Every line below that has "exists" in it should be copied.
= Beginning of Section =
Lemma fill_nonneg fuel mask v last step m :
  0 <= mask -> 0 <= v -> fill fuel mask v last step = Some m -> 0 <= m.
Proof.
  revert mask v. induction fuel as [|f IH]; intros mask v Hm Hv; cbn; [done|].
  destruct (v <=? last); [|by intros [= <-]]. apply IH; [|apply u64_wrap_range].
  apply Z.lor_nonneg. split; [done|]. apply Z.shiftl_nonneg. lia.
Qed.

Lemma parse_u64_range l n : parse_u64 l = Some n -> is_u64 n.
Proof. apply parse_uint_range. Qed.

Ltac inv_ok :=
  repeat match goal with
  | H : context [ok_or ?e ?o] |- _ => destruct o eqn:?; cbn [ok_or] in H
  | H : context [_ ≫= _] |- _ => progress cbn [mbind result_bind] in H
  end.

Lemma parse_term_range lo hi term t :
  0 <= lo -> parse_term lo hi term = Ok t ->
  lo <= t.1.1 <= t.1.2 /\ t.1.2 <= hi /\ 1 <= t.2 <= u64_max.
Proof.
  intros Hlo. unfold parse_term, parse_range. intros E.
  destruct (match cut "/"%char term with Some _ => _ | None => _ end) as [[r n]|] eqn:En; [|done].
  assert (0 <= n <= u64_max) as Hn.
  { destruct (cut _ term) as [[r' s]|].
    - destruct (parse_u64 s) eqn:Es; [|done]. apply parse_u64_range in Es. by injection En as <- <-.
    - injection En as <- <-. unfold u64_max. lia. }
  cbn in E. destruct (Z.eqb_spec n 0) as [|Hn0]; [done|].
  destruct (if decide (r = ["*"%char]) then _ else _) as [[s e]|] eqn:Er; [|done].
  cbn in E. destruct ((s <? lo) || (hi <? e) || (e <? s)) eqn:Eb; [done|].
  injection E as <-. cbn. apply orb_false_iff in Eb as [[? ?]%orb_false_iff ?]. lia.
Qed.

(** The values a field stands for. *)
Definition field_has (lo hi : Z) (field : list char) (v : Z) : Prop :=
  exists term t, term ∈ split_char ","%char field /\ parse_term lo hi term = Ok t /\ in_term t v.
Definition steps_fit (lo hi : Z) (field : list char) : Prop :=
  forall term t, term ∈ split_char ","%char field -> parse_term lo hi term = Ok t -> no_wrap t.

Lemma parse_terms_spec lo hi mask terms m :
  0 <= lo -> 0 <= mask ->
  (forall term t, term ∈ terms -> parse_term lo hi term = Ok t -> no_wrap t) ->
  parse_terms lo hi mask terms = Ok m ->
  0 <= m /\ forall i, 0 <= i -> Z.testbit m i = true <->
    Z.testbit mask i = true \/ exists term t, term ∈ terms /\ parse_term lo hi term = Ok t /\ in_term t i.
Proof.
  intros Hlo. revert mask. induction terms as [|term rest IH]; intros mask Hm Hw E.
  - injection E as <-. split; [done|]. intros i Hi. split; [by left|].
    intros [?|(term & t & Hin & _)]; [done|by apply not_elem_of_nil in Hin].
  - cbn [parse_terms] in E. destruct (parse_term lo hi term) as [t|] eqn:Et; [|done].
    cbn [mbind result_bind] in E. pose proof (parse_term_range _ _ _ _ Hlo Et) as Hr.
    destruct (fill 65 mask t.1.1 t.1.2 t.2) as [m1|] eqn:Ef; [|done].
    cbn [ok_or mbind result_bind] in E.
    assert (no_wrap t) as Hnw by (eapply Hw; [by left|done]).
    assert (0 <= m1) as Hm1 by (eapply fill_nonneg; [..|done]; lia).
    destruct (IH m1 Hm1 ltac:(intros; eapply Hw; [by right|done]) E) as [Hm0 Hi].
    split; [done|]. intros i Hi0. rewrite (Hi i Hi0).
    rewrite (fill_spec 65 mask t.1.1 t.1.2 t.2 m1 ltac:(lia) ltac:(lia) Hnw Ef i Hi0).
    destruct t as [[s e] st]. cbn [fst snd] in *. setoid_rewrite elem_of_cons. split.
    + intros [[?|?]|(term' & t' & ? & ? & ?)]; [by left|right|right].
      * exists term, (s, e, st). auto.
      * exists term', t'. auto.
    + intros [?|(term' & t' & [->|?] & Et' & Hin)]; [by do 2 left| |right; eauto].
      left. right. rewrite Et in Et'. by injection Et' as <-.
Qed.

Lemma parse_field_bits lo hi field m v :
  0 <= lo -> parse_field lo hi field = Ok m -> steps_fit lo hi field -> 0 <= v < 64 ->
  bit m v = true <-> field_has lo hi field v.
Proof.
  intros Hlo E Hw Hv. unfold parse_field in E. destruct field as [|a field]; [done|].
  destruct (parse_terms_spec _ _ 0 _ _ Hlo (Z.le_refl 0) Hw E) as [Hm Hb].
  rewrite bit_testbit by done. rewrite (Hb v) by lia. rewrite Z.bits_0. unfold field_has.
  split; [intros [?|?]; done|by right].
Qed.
= End of Section =
◆ Task result ◆
  exists term t, term ∈ split_char ","%char field /\ parse_term lo hi term = Ok t /\ in_term t v.
    Z.testbit mask i = true \/ exists term t, term ∈ terms /\ parse_term lo hi term = Ok t /\ in_term t i.
      * exists term, (s, e, st). auto.
      * exists term', t'. auto.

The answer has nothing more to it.